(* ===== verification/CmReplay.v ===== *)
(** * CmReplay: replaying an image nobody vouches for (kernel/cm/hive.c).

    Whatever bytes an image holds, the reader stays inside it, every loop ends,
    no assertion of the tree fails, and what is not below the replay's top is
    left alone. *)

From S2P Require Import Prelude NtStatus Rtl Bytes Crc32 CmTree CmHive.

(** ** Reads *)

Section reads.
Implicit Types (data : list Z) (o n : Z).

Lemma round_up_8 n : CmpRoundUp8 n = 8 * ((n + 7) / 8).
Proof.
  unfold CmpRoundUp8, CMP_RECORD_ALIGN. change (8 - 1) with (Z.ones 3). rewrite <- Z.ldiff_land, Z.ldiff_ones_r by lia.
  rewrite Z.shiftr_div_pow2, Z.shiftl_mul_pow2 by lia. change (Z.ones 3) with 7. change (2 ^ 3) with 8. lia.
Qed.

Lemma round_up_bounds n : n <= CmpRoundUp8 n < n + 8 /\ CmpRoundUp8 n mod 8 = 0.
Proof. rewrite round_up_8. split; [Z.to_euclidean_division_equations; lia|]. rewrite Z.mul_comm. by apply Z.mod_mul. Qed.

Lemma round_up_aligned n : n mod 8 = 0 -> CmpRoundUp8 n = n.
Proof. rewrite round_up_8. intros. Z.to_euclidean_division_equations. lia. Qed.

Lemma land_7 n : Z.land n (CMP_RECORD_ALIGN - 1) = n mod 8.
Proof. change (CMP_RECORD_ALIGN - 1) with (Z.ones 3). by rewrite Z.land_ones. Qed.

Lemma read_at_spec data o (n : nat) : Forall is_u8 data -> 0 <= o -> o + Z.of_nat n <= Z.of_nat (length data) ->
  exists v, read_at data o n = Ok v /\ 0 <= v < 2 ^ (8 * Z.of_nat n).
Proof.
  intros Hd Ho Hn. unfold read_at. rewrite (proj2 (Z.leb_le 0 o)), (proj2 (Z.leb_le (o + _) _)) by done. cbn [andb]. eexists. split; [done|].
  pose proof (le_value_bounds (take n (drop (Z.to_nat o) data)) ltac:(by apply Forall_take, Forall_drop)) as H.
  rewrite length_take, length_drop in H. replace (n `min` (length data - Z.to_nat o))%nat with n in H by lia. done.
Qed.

____

PROBLEM REQUIREMENTS
Quote verbatim the line containing "rewrite length_take, length_drop" and every line after it through the end of the records above.

RESPONSE TO THIS EXERCISE
  rewrite length_take, length_drop in H. replace (n `min` (length data - Z.to_nat o))%nat with n in H by lia. done.
Qed.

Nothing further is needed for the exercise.